YOUR GOAL:
Lines holding the string "built" are the ones to copy from this listing.

DATA:
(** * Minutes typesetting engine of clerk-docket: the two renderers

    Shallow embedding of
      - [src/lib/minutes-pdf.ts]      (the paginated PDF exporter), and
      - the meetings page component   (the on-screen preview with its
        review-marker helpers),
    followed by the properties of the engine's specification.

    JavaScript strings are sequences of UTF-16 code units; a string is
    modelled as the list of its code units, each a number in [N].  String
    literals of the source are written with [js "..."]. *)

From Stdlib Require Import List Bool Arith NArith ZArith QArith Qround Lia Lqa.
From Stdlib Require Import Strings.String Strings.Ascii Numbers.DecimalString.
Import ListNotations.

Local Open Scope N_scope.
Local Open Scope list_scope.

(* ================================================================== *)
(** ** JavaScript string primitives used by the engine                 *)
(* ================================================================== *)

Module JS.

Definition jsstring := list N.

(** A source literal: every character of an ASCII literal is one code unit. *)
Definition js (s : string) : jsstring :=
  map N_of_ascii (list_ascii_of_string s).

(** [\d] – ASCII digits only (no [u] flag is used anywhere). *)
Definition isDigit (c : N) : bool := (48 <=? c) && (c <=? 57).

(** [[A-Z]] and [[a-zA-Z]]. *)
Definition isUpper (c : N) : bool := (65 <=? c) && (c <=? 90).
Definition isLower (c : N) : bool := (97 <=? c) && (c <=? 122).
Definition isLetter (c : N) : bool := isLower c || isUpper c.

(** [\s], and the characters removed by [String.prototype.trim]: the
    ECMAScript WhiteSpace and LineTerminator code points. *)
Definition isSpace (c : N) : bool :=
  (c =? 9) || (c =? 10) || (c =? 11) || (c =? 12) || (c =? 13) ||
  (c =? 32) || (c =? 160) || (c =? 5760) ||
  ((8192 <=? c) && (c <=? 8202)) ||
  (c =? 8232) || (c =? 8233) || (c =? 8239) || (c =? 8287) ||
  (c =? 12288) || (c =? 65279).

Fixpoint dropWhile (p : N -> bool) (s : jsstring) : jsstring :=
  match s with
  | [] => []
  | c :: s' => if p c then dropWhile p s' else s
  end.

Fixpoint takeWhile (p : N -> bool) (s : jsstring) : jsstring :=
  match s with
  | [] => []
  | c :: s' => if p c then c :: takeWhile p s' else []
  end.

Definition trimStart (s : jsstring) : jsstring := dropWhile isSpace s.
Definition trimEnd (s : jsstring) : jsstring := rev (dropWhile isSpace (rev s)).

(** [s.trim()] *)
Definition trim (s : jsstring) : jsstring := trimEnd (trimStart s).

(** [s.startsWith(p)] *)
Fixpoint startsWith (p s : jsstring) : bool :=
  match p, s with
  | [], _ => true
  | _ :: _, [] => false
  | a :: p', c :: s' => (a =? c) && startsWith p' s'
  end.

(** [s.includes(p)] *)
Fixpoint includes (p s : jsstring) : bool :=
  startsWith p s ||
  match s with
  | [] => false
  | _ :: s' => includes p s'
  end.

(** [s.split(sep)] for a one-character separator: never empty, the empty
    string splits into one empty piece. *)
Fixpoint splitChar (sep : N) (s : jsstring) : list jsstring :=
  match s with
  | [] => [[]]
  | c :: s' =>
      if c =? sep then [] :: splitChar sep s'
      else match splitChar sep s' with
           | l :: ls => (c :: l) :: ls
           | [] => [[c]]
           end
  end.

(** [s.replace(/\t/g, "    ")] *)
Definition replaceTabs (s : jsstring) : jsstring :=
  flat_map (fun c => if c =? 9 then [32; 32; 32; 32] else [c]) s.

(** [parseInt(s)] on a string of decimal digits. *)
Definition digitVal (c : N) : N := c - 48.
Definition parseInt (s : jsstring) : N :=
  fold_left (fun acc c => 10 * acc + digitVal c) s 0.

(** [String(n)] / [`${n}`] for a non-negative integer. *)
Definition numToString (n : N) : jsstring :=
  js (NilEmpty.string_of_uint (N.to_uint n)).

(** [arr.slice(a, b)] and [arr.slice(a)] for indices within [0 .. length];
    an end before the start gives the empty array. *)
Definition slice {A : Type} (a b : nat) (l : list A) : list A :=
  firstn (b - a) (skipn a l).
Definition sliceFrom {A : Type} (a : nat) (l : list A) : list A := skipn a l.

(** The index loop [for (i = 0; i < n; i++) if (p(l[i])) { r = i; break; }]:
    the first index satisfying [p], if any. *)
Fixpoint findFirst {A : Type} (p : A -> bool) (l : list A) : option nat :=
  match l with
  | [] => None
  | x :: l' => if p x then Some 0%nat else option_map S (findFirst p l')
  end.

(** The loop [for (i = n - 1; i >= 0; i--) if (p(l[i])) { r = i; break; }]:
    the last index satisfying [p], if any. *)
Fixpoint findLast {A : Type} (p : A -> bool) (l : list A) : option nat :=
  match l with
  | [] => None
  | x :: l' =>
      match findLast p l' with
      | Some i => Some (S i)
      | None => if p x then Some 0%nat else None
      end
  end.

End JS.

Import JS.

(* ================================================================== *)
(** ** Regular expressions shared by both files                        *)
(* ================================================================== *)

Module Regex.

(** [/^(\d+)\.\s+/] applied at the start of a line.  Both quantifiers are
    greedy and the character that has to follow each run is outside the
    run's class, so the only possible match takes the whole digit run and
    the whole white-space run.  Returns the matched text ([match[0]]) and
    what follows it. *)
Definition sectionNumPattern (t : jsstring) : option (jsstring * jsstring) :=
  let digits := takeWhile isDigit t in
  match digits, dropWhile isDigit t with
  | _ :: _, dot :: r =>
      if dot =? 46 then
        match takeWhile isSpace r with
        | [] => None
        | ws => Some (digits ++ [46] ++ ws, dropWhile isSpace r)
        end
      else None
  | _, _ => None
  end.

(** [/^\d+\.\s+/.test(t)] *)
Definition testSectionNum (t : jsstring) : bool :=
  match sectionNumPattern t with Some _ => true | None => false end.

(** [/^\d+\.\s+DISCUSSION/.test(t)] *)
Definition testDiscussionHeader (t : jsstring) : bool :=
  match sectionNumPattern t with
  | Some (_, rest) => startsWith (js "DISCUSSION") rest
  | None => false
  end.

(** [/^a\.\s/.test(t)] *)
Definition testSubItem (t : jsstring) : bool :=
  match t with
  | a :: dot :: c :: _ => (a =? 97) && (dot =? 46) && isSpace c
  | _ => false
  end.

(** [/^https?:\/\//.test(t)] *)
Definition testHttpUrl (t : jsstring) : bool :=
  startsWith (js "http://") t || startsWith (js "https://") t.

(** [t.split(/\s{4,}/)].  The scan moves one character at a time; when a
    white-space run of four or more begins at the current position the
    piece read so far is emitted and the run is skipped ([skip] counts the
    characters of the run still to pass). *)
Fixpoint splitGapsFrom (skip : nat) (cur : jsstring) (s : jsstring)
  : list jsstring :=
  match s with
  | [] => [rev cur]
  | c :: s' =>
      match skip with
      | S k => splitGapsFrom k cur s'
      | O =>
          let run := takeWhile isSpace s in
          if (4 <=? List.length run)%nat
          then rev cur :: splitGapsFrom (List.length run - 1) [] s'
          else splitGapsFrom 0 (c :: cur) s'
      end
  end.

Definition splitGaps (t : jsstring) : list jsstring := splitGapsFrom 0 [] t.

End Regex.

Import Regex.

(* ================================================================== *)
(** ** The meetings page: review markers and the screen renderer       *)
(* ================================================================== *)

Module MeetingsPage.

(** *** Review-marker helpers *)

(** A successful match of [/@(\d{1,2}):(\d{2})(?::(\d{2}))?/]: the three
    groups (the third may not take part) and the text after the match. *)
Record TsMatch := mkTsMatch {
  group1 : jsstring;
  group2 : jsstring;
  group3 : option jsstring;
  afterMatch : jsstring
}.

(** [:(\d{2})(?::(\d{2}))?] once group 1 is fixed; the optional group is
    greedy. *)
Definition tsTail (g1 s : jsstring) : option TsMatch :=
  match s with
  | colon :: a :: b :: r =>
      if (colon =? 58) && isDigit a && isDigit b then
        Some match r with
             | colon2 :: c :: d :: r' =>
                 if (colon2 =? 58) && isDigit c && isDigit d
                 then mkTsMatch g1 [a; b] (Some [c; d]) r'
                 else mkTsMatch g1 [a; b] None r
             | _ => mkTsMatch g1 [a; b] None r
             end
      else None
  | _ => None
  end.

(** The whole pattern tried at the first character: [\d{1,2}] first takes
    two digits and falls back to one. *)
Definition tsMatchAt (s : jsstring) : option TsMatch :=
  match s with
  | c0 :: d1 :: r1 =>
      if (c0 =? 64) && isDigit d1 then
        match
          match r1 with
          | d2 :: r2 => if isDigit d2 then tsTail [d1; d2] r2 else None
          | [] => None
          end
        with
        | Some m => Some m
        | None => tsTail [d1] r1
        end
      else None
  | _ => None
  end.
...
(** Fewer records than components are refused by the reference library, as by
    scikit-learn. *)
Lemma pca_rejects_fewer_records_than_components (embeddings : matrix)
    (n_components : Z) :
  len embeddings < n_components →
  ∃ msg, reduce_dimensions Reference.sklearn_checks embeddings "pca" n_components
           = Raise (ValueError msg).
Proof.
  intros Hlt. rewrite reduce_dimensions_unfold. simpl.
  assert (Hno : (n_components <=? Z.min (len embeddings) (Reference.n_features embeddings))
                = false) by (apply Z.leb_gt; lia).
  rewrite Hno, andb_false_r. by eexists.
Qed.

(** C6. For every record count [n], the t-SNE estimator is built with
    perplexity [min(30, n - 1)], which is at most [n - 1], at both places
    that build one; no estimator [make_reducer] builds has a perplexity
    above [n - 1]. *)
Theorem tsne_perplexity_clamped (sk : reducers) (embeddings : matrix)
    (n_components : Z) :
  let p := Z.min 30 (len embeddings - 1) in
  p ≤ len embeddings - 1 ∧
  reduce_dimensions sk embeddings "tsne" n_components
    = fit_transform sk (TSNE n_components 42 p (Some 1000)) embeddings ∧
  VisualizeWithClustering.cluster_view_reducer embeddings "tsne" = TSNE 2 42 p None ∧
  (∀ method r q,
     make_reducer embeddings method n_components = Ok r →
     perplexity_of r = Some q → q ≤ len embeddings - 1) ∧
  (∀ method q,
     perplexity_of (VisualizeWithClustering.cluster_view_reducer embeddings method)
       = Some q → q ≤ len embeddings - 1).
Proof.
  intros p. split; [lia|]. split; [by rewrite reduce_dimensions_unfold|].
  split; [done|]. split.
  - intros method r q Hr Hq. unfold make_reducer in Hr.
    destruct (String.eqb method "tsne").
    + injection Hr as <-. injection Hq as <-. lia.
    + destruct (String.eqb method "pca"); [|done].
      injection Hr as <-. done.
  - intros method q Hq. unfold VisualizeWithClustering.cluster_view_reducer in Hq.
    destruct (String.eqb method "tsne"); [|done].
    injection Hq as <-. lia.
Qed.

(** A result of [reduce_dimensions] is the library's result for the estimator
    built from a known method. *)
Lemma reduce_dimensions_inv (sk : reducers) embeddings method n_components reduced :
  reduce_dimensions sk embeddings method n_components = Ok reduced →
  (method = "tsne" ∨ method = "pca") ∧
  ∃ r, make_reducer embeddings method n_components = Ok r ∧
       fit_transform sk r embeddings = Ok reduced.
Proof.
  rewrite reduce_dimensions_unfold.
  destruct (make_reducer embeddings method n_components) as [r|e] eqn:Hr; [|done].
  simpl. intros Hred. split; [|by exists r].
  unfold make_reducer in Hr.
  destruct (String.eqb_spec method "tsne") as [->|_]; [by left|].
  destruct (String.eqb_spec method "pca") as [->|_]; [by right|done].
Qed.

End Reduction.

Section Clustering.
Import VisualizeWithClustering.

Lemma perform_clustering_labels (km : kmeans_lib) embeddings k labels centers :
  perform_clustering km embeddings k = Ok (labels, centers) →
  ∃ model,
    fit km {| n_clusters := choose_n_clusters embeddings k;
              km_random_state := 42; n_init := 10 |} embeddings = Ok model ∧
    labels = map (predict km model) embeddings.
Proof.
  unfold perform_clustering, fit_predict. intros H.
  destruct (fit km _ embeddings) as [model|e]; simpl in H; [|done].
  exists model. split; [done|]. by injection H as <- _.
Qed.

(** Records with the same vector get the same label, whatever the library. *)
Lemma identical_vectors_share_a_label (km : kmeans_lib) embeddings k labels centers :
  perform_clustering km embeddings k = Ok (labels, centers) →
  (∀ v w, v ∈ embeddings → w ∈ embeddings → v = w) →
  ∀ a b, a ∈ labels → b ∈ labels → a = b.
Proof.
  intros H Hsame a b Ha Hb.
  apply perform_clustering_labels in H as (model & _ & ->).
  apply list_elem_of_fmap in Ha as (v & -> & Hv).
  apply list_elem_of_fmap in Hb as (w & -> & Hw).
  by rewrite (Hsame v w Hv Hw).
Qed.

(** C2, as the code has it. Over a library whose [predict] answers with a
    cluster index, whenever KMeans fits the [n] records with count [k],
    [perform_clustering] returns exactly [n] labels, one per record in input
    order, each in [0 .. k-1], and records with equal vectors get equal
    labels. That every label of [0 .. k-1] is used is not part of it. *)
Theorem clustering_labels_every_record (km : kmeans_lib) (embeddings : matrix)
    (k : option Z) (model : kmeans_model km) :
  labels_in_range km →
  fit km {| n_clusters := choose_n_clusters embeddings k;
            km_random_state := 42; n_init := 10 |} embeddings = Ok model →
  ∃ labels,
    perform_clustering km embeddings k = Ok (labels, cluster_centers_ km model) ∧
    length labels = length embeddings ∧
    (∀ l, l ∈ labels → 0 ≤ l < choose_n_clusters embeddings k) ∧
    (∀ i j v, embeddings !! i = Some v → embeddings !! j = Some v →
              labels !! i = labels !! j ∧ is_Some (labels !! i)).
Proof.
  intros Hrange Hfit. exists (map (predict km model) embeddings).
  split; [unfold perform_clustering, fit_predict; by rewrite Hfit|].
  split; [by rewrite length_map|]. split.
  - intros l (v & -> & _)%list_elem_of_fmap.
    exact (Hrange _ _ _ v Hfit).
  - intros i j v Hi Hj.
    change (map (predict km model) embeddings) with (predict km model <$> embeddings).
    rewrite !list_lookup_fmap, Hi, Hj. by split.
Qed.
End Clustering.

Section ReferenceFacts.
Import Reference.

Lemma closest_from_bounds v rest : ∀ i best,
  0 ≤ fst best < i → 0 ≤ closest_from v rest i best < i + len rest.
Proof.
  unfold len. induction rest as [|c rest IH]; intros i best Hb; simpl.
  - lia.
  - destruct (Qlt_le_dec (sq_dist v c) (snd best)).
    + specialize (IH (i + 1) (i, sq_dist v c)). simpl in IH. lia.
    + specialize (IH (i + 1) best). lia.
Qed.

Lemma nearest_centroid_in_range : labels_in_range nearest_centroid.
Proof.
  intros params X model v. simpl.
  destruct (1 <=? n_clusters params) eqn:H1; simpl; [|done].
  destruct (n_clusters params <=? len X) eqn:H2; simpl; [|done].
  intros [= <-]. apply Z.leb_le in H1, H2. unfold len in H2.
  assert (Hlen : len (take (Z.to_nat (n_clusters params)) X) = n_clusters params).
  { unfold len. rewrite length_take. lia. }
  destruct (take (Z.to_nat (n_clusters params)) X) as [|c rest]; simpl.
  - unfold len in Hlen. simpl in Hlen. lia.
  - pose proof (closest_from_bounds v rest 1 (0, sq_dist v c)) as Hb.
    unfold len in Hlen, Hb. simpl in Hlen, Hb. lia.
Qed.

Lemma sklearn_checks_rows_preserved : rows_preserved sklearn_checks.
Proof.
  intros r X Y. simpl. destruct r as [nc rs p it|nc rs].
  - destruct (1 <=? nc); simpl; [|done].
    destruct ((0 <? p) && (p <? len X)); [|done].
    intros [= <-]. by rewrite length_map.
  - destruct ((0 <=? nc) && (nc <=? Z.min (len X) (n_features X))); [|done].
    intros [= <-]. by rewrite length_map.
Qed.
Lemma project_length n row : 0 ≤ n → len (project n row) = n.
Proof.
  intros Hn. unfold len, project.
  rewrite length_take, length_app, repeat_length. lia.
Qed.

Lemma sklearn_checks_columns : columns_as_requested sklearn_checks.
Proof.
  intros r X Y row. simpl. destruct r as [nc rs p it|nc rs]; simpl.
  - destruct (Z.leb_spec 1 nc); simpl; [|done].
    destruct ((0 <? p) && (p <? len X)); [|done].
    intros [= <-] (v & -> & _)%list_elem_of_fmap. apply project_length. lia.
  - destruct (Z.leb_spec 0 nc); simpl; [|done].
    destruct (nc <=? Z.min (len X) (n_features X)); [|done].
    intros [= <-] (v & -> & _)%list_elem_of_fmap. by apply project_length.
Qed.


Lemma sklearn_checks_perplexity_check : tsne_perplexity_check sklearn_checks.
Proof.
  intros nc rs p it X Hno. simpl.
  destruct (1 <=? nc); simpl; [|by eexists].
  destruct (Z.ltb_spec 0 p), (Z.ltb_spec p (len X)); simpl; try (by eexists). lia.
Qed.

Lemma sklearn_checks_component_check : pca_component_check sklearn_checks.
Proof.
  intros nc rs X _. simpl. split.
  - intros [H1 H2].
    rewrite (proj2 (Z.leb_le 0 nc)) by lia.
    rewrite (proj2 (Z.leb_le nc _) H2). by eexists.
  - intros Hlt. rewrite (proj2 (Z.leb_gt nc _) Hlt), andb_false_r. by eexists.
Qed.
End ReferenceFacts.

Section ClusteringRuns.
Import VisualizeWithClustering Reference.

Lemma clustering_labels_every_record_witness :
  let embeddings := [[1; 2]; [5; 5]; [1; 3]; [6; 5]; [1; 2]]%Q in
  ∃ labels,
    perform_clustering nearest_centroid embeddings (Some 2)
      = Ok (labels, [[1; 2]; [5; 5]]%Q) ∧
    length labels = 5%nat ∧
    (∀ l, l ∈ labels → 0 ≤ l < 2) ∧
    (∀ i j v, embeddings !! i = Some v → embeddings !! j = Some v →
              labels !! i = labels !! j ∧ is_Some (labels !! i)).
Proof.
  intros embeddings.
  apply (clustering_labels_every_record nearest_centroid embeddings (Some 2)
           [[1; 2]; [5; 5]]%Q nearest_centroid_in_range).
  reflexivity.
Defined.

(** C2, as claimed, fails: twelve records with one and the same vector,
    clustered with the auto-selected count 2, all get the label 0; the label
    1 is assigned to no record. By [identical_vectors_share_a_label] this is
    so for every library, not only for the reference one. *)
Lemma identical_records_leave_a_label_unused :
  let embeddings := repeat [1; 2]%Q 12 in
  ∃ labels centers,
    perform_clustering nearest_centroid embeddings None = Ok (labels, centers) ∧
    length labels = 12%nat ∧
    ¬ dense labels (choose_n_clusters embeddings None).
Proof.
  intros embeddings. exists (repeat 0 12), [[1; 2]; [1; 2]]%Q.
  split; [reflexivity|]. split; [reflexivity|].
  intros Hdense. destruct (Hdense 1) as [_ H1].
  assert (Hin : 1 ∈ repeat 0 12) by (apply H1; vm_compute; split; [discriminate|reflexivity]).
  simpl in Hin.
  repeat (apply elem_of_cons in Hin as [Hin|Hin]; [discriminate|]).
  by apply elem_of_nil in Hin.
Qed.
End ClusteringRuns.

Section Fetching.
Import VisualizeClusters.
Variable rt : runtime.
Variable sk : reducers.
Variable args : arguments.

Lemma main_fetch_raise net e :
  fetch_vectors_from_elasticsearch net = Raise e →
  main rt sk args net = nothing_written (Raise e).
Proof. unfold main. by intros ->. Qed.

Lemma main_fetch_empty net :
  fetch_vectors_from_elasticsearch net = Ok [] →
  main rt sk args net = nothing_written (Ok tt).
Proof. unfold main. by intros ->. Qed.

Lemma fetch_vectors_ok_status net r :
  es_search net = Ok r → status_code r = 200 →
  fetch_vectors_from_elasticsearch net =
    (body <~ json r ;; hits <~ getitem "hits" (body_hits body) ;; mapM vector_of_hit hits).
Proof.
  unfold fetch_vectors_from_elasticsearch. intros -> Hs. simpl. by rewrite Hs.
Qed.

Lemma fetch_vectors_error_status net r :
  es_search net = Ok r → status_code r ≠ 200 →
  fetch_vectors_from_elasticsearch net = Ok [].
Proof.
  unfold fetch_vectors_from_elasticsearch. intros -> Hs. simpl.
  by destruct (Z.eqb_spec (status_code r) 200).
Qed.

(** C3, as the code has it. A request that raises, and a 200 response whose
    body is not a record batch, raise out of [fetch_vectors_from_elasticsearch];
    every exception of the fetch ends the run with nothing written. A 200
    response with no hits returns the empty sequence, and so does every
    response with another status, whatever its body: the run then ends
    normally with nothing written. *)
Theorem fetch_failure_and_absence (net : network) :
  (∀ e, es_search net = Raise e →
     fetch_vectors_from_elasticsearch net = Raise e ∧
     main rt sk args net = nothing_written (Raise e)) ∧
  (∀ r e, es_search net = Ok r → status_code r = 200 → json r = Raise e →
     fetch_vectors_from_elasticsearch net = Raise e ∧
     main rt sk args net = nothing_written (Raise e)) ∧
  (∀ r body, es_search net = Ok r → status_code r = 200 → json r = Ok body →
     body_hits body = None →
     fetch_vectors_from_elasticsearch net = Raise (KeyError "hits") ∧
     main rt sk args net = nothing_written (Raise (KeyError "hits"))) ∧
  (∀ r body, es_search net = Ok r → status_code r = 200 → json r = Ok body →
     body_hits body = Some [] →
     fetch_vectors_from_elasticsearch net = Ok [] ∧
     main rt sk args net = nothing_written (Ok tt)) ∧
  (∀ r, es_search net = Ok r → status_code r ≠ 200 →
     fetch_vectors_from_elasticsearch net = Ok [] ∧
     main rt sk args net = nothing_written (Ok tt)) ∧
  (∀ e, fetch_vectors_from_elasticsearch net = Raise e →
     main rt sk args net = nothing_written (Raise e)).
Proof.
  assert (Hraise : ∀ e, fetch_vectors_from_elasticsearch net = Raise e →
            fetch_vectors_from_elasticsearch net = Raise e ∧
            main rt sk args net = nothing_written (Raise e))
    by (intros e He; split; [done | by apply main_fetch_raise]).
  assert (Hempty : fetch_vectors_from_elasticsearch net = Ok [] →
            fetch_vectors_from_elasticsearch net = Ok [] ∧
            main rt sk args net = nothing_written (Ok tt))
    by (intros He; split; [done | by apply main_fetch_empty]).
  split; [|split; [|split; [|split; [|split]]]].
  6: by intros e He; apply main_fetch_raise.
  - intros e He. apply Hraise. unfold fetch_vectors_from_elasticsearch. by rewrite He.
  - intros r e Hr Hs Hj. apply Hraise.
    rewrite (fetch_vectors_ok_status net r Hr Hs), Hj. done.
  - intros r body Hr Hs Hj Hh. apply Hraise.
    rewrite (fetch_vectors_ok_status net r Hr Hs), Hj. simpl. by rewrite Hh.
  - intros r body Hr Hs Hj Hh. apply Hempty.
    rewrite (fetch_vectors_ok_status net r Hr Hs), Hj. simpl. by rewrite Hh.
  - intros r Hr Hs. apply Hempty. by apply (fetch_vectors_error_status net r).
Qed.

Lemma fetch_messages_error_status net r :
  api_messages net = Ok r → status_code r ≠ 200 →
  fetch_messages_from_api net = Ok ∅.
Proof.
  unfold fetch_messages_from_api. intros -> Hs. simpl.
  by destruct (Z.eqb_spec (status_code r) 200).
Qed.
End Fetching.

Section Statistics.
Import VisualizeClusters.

SOLUTION TO THE PROBLEM:
(** C6. For every record count [n], the t-SNE estimator is built with
    built from a known method. *)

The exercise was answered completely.